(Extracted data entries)
_ _ _

(** Whatever [Init] does after it has resolved the device, the driver it
    leaves is the one it had then. *)
Lemma Init_driver lv d k device k1 :
  LinkByName (Device (conf d)) k = (Ok device, k1) ->
  DeviceIndex (Init lv d k).1.2 = Index (Attrs device)
  /\ vlanParentIndex (Init lv d k).1.2 =
       (if bool_decide (Type_ device = "vlan") then ParentIndex (Attrs device)
        else Index (Attrs device))
  /\ conf (Init lv d k).1.2 = conf d.
Proof.
  intros H. unfold Init. rewrite bind_eq, H. cbn [fst snd].
  match goal with
  | |- context [if MacVlanMode ?x || _ then _ else _] => remember x as d2 eqn:Hd2
  end.
  assert (Hres : DeviceIndex d2 = Index (Attrs device)
                 /\ vlanParentIndex d2 =
                      (if bool_decide (Type_ device = "vlan") then ParentIndex (Attrs device)
                       else Index (Attrs device))
                 /\ conf d2 = conf d)
    by (subst d2; destruct (bool_decide (Type_ device = "vlan")); repeat split).
  clear Hd2.
  destruct (MacVlanMode d2 || IPVlanMode d2); [exact Hres|].
  destruct (PureMode d2); cbv beta iota; [rewrite bind_eq; exact Hres|].
  destruct (bool_decide (DisableDefaultBridge (conf d2) = Some true)); [exact Hres|].
  cbv beta iota. rewrite bind_eq.
  destruct (AddrList device k1) as [[v4|e] k2]; cbn [fst snd]; [|exact Hres].
  destruct (bool_decide (length _ = 0%nat)); cbv beta iota; rewrite bind_eq; exact Hres.
Qed.

(** C9.  When no interface has the configured device name, [Init] fails
    with the error that names the device, and records nothing: the driver
    is unchanged and the kernel has only seen the lookup.  When the
    interface exists, its index becomes both [DeviceIndex] and the parent
    index, and if the interface is of type vlan the parent index is that
    interface's own [ParentIndex], looked at once and not followed
    further. *)
Theorem Init_parent_resolution lv d k :
  fault k (length (log k)) = None ->
  match byName (Device (conf d)) (links k) with
  | None =>
      Init lv d k =
        ((Some (Errorf ("Error getting device " +:+ Device (conf d) +:+ ": Link not found")), d),
         logged (CLinkByName (Device (conf d))) k)
  | Some device =>
      DeviceIndex (Init lv d k).1.2 = Index (Attrs device)
      /\ vlanParentIndex (Init lv d k).1.2 =
           (if bool_decide (Type_ device = "vlan") then ParentIndex (Attrs device)
            else Index (Attrs device))
      /\ conf (Init lv d k).1.2 = conf d
  end.
Proof.
  intros Hf. pose proof (LinkByName_run (Device (conf d)) k Hf) as Hrun.
  destruct (byName (Device (conf d)) (links k)) as [device|].
  - eapply Init_driver. exact Hrun.
  - unfold Init. rewrite bind_eq, Hrun. reflexivity.
Qed.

_ _ _

- WHAT YOU NEED TO DO -
Look above for the line with "k).1.2 = conf d."; retype exactly that line, every line after it up to the line with "further. *)", and that line too, nothing else.

- ANSWER SPACE -
  /\ conf (Init lv d k).1.2 = conf d.
Proof.
  intros H. unfold Init. rewrite bind_eq, H. cbn [fst snd].
  match goal with
  | |- context [if MacVlanMode ?x || _ then _ else _] => remember x as d2 eqn:Hd2
  end.
  assert (Hres : DeviceIndex d2 = Index (Attrs device)
                 /\ vlanParentIndex d2 =
                      (if bool_decide (Type_ device = "vlan") then ParentIndex (Attrs device)
                       else Index (Attrs device))
                 /\ conf d2 = conf d)
    by (subst d2; destruct (bool_decide (Type_ device = "vlan")); repeat split).
  clear Hd2.
  destruct (MacVlanMode d2 || IPVlanMode d2); [exact Hres|].
  destruct (PureMode d2); cbv beta iota; [rewrite bind_eq; exact Hres|].
  destruct (bool_decide (DisableDefaultBridge (conf d2) = Some true)); [exact Hres|].
  cbv beta iota. rewrite bind_eq.
  destruct (AddrList device k1) as [[v4|e] k2]; cbn [fst snd]; [|exact Hres].
  destruct (bool_decide (length _ = 0%nat)); cbv beta iota; rewrite bind_eq; exact Hres.
Qed.

(** C9.  When no interface has the configured device name, [Init] fails
    with the error that names the device, and records nothing: the driver
    is unchanged and the kernel has only seen the lookup.  When the
    interface exists, its index becomes both [DeviceIndex] and the parent
    index, and if the interface is of type vlan the parent index is that
    interface's own [ParentIndex], looked at once and not followed
    further. *)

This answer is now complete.